# [Task description]
Identify and pull out each line of the entries in which "pendingUsers" occurs.

# [Records for this exercise]
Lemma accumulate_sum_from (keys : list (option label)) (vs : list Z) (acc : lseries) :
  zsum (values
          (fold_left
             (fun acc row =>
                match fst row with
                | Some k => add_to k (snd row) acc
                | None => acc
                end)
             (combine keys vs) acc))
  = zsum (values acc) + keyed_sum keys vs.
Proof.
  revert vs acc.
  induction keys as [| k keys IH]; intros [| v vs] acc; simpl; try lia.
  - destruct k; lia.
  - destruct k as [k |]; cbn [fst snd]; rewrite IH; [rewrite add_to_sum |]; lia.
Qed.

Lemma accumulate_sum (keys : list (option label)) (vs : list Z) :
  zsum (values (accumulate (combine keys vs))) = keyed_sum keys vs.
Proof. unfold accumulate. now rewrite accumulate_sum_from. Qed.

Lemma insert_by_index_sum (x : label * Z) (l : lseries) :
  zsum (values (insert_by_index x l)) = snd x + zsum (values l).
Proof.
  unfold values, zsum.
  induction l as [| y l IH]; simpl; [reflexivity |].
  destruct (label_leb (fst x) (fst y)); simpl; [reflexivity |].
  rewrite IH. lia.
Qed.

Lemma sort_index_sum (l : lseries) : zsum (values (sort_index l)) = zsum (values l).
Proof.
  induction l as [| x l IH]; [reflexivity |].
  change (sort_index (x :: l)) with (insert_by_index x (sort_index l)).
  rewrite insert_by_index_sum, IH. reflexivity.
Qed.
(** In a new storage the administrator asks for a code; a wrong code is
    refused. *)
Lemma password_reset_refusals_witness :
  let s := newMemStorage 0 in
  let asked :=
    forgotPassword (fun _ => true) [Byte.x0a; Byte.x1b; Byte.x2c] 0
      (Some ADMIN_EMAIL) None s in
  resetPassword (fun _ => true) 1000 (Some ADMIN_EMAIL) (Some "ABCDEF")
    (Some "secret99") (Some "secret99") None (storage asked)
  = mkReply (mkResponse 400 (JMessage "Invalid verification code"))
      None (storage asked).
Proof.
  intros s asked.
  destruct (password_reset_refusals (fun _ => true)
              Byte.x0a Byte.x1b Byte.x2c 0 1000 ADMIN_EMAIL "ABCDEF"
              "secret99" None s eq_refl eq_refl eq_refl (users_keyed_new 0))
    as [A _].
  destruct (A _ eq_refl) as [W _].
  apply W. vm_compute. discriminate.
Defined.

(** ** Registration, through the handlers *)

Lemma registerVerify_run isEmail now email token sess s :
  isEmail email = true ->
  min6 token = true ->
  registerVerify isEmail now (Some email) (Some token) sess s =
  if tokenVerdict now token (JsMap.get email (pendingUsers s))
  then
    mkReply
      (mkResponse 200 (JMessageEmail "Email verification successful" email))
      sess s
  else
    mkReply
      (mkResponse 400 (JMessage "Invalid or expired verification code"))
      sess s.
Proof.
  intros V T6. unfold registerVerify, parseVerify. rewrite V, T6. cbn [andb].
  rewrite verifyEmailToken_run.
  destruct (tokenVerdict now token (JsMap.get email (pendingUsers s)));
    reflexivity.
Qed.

# [Response area]
  if tokenVerdict now token (JsMap.get email (pendingUsers s))
  destruct (tokenVerdict now token (JsMap.get email (pendingUsers s)));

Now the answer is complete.